▶ **THE PROBLEM**
Across the listing below, how many lines have the word "scmStatusStateForBuild" in them? Provide only the number.
--- LISTED ENTRIES ---
(* ===== verification/ScmRequests.v ===== *)
(** What a reporter asks its publisher for: the status planned for a build keeps
    to the limits of the hosting service and carries the identity of its
    repository. *)

From Stdlib Require Import Ascii.
From stdpp Require Import base gmap strings list pretty sorting numbers.
From S2P Require Import Prelude GoLib GoPath GoText RuneFacts Domain Repository BuildRepo.
From S2P Require Import ScmDelivery ScmRepo ScmReporter.

Open Scope go_scope.
Open Scope Z_scope.

Implicit Types (d : SCMStatusDelivery) (s : string).

(** ** Lengths *)

Lemma truncate_count s n : 0 < n → RuneCountInString (truncateSCMStatusText s n) ≤ n.
Proof.
  intros Hn. unfold truncateSCMStatusText. rewrite (proj2 (Z.leb_gt _ _) Hn). simpl.
  case_bool_decide as He.
  { rewrite He. unfold RuneCountInString. simpl. lia. }
  destruct (Z.leb_spec (RuneCountInString (TrimSpace s)) n); [done|].
  etrans; [apply TrimSpace_count|]. etrans; [apply first_runes_count|]. lia.
Qed.

Lemma chars_app s1 s2 : string_to_list (s1 +:+ s2) = string_to_list s1 ++ string_to_list s2.
Proof. induction s1 as [|a s1 IH]; [done|]. simpl. by f_equal. Qed.

Lemma prefix_count s : RuneCountInString ("coyote/" +:+ s) = 7 + RuneCountInString s.
Proof.
  unfold RuneCountInString. rewrite chars_app.
  assert (E : ∀ l, runes (string_to_list "coyote/" ++ l) = runes (string_to_list "coyote/") ++ runes l) by done.
  rewrite E, length_app, Nat2Z.inj_add. reflexivity.
Qed.

Lemma slash_count s1 s2 :
  RuneCountInString (s1 +:+ "/" +:+ s2) = RuneCountInString s1 + 1 + RuneCountInString s2.
Proof.
  unfold RuneCountInString. rewrite chars_app.
  change (string_to_list ("/" +:+ s2)) with ("/"%char :: string_to_list s2).
  rewrite runes_app, length_app by done.
  change (runes ("/"%char :: string_to_list s2)) with (["/"%char] :: runes (string_to_list s2)).
  cbn [length]. lia.
Qed.

Lemma contextName_count slug job : RuneCountInString (scmStatusContextName slug job) ≤ maxSCMStatusContextLength.
Proof.
  unfold scmStatusContextName. cbv zeta.
  set (available := _ - _ - _ - 1).
  destruct (Z.leb_spec available 0); [by apply truncate_count|].
  pose proof (truncate_count (TrimSpace slug) available ltac:(lia)).
  rewrite prefix_count, slash_count.
  assert (available = 92 - RuneCountInString (TrimSpace job))
    by (subst available; change (RuneCountInString "coyote/") with 7; change maxSCMStatusContextLength with 100; lia).
  change maxSCMStatusContextLength with 100. lia.
Qed.

(** The name of a context is not blank. *)
Lemma contextName_visible slug job : TrimSpace (scmStatusContextName slug job) ≠ "".
Proof.
  assert (Hv : (33 ≤ byte_of "c"%char < 128)%N) by (by vm_compute).
  assert (Hc : ∀ s, TrimSpace (String "c" s) ≠ "") by (intros s; by destruct (TrimSpace_head "c"%char s Hv) as [s' ->]).
  unfold scmStatusContextName. cbv zeta. set (available := _ - _ - _ - 1).
  destruct (available <=? 0); [|apply Hc].
  unfold truncateSCMStatusText. rewrite (proj2 (Z.leb_gt _ _)) by done. cbn [orb].
  destruct (TrimSpace_head "c"%char ("oyote/" +:+ TrimSpace job) Hv) as [t Et].
  change ("coyote/" +:+ TrimSpace job) with (String "c" ("oyote/" +:+ TrimSpace job)).
  rewrite Et.
  rewrite bool_decide_eq_false_2 by done. destruct (_ <=? _); [apply Hc|].
  rewrite TrimSpace_idemp. change (first_runes (Z.to_nat maxSCMStatusContextLength) (String "c" t))
    with (String "c" (first_runes 99 t)). apply Hc.
Qed.

(** ** The planned status *)

Lemma identity_complete r c q :
  ValidateRepositoryIdentitySnapshot (Some r) (Some c) (Some q) = None →
  TrimSpace r ≠ "" ∧ TrimSpace c ≠ "" ∧ TrimSpace q ≠ "".
Proof. unfold ValidateRepositoryIdentitySnapshot. simpl. by repeat case_bool_decide. Qed.

Lemma description_fits build state description :
  scmStatusStateForBuild build = Some (state, description) →
  TrimSpace state = state ∧ SCMCommitStatusState_IsValid state = true ∧
  let text := TrimSpace (truncateSCMStatusText description maxSCMStatusDescriptionLength) in
  text ≠ "" ∧ TrimSpace text = text ∧ RuneCountInString text ≤ maxSCMStatusDescriptionLength.
Proof.
  unfold scmStatusStateForBuild.
  destruct (b_Status build); intros [= <- <-]; split_and!; vm_compute; done.
Qed.

Lemma commitSHA_trimmed build : TrimSpace (scmStatusCommitSHA build) = scmStatusCommitSHA build.
Proof.
  unfold scmStatusCommitSHA. cbv zeta.
  repeat match goal with |- context [if ?b then _ else _] => destruct b end;
    first [apply TrimSpace_idemp | apply TrimSpace_empty].
Qed.

Lemma identity_accepted r c q :
  TrimSpace r ≠ "" → TrimSpace c ≠ "" → TrimSpace q ≠ "" →
  ValidateRepositoryIdentitySnapshot (Some r) (Some c) (Some q) = None.
Proof. intros. unfold ValidateRepositoryIdentitySnapshot. simpl. by repeat case_bool_decide. Qed.

(** The context and the description of what is planned. *)
Lemma planned_fields e p build w w' d :
  planDelivery e p build w = (w', inl (Some d)) →
  ∃ slug job state description r c q,
    d = SCMStatusDelivery_Normalize (plannedDelivery p build (scmStatusCommitSHA build)
          (scmStatusContextName slug job) state description (e_clock e (w_readings w))) ∧
    scmStatusStateForBuild build = Some (state, description) ∧ scmStatusCommitSHA build ≠ "" ∧
    (b_RegisteredRepositoryID build = Some r ∧ b_SCMConnectionID build = Some c ∧
     b_ProviderRepositoryID build = Some q) ∧
    TrimSpace r ≠ "" ∧ TrimSpace c ≠ "" ∧ TrimSpace q ≠ "".
Proof.
  unfold planDelivery, Build_ValidateRepositoryIdentitySnapshot.
  destruct (ValidateRepositoryIdentitySnapshot _ _ _) eqn:Ev; [done|].
  destruct (b_RegisteredRepositoryID build) as [r|]; [|done].
  destruct (b_SCMConnectionID build) as [c|]; [|done].
  destruct (b_ProviderRepositoryID build) as [q|]; [|done].
  apply identity_complete in Ev. case_bool_decide as Hs; [done|].
  unfold buildContextName. destruct (b_JobID build) as [job|]; [|done].
  case_bool_decide; [done|]. destruct (e_project e _) as [project|]; [|done].
  case_bool_decide; [done|]. destruct (scmStatusStateForBuild build) as [[state description]|] eqn:Est; [|done].
  unfold mbind, ReporterM_bind, now, mret, ReporterM_ret. intros [= _ <-].
  by exists (TrimSpace (pj_Slug project)), (TrimSpace job), state, description, r, c, q.
Qed.

Lemma trim_optional_visible s : TrimSpace s ≠ "" → trimSCMOptionalString (Some s) = Some (TrimSpace s).
Proof. intros H. simpl. by rewrite bool_decide_eq_false_2. Qed.

(** What is planned for a build. *)
Record planned_ok build (at_ : Time) d : Prop := {
  po_build : sd_BuildID d = TrimSpace (b_ID build) ∧ sd_BuildAttempt d = b_AttemptNumber build ∧
    sd_BuildCreatedAt d = scmStatusBuildCreatedAt build at_ ∧ sd_Provider d = "github";
  po_repository : sd_RepositoryOwner d = "repository-snapshot" ∧ sd_RepositoryName d = "repository-snapshot";
  po_identity : ∃ r c q, (b_RegisteredRepositoryID build = Some r ∧ b_SCMConnectionID build = Some c ∧
      b_ProviderRepositoryID build = Some q) ∧
    (TrimSpace r ≠ "" ∧ TrimSpace c ≠ "" ∧ TrimSpace q ≠ "") ∧
    sd_RegisteredRepositoryID d = Some (TrimSpace r) ∧ sd_SCMConnectionID d = Some (TrimSpace c) ∧
    sd_ProviderRepositoryID d = Some (TrimSpace q);
  po_commit : sd_CommitSHA d ≠ "" ∧ TrimSpace (sd_CommitSHA d) = sd_CommitSHA d;
  po_context : sd_Context d ≠ "" ∧ TrimSpace (sd_Context d) = sd_Context d ∧
    RuneCountInString (sd_Context d) ≤ maxSCMStatusContextLength;
  po_state : SCMCommitStatusState_IsValid (sd_DesiredState d) = true;
  po_description : sd_Description d ≠ "" ∧ TrimSpace (sd_Description d) = sd_Description d ∧
    RuneCountInString (sd_Description d) ≤ maxSCMStatusDescriptionLength;
  po_url : ∀ url, sd_DetailsURL d = Some url → TrimSpace url = url;
}.

Lemma planned e p build w w' d :
  planDelivery e p build w = (w', inl (Some d)) → planned_ok build (e_clock e (w_readings w)) d.
Proof.
  intros (slug&job&state&description&r&c&q&->&Est&Hsha&(Er&Ec&Eq)&Hr&Hc&Hq)%planned_fields.
  destruct (description_fits _ _ _ Est) as (Hstate&Hvalid&Htext&Htrim&Hcount).
  split; cbn [SCMStatusDelivery_Normalize plannedDelivery sd_BuildID sd_BuildAttempt sd_BuildCreatedAt
    sd_Provider sd_RepositoryOwner sd_RepositoryName sd_RegisteredRepositoryID sd_SCMConnectionID
    sd_ProviderRepositoryID sd_CommitSHA sd_Context sd_DesiredState sd_Description sd_DetailsURL].
  - rewrite TrimSpace_idemp. split_and!; try done.
    unfold IsZero. by destruct (Z.eqb_spec (scmStatusBuildCreatedAt build (e_clock e (w_readings w))) zero_time).
  - done.
  - exists r, c, q. by rewrite Er, Ec, Eq, !trim_optional_visible.
  - by rewrite !commitSHA_trimmed.
  - split_and!; [apply contextName_visible|apply TrimSpace_idemp|].
    etrans; [apply TrimSpace_count|apply contextName_count].
  - by rewrite Hstate.
  - done.
  - intros url. unfold trimSCMOptionalString. destruct (scmStatusDetailsURL _ _); [|done].
    case_bool_decide; [done|]. intros [= <-]. apply TrimSpace_idemp.
Qed.

Lemma publisher_accepts validURL build at_ d :
  planned_ok build at_ d → (∀ url, sd_DetailsURL d = Some url → validURL url = true) →
  validateGitHubCommitStatusRequest validURL (deliveryRequest d) = None.
Proof.
  intros [_ [Ho Hn] _ [Hs Hst] (Hc&Hct&Hcc) Hv (Hd&Hdt&Hdc) Hu] Hurl.
  unfold validateGitHubCommitStatusRequest. cbn [deliveryRequest req_State req_RepositoryOwner
    req_RepositoryName req_CommitSHA req_Context req_Description req_DetailsURL].
  rewrite Hv, Ho, Hn, Hst, Hct, Hdt. cbn [negb]. rewrite !bool_decide_eq_false_2 by done. cbn [orb].
  rewrite !(proj2 (Z.ltb_ge _ _)) by done.
  destruct (sd_DetailsURL d) as [url|]; [|done].
  by rewrite (Hu url eq_refl), (Hurl url eq_refl), andb_false_r.
Qed.

Lemma store_accepts build at_ d :
  planned_ok build at_ d → TrimSpace (b_ID build) ≠ "" → 0 ≤ b_AttemptNumber build → zero_time < at_ →
  SCMStatusDelivery_ValidateIdentity d = None.
Proof.
  intros [(Eb&Ea&Et&Ep) [Ho Hn] (r&c&q&_&(Hr&Hcn&Hq)&Er&Ec&Eq) [Hs Hst] (Hc&Hct&_) Hv _ _] Hid Hatt Hat.
  assert (Hz : IsZero (scmStatusBuildCreatedAt build at_) = false).
  { unfold scmStatusBuildCreatedAt. assert (IsZero at_ = false) by (unfold IsZero; lia).
    by destruct (IsZero (b_CreatedAt build)) eqn:Ez; simpl; rewrite ?Ez. }
  unfold SCMStatusDelivery_ValidateIdentity.
  rewrite Er, Ec, Eq, identity_accepted by (by rewrite TrimSpace_idemp).
  rewrite Eb, Ea, Et, Ep, Ho, Hn, Hv, Hz.
  rewrite !bool_decide_eq_false_2 by done. by rewrite (proj2 (Z.ltb_ge _ _)) by done.
Qed.


(** The status that is sent again after a lost claim carries no identity: the
    publisher with the tokens of the application refuses it always. *)
Lemma reassert_refused d :
  scmStatusRequestIdentity (scmStatusPublishRequest d) =
    inr (scmStatusIdentityError "github_status_delivery_identity_missing"
           "repository identity snapshot is required").
Proof. done. Qed.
---
▶ **ANSWER TO THIS PROBLEM**
4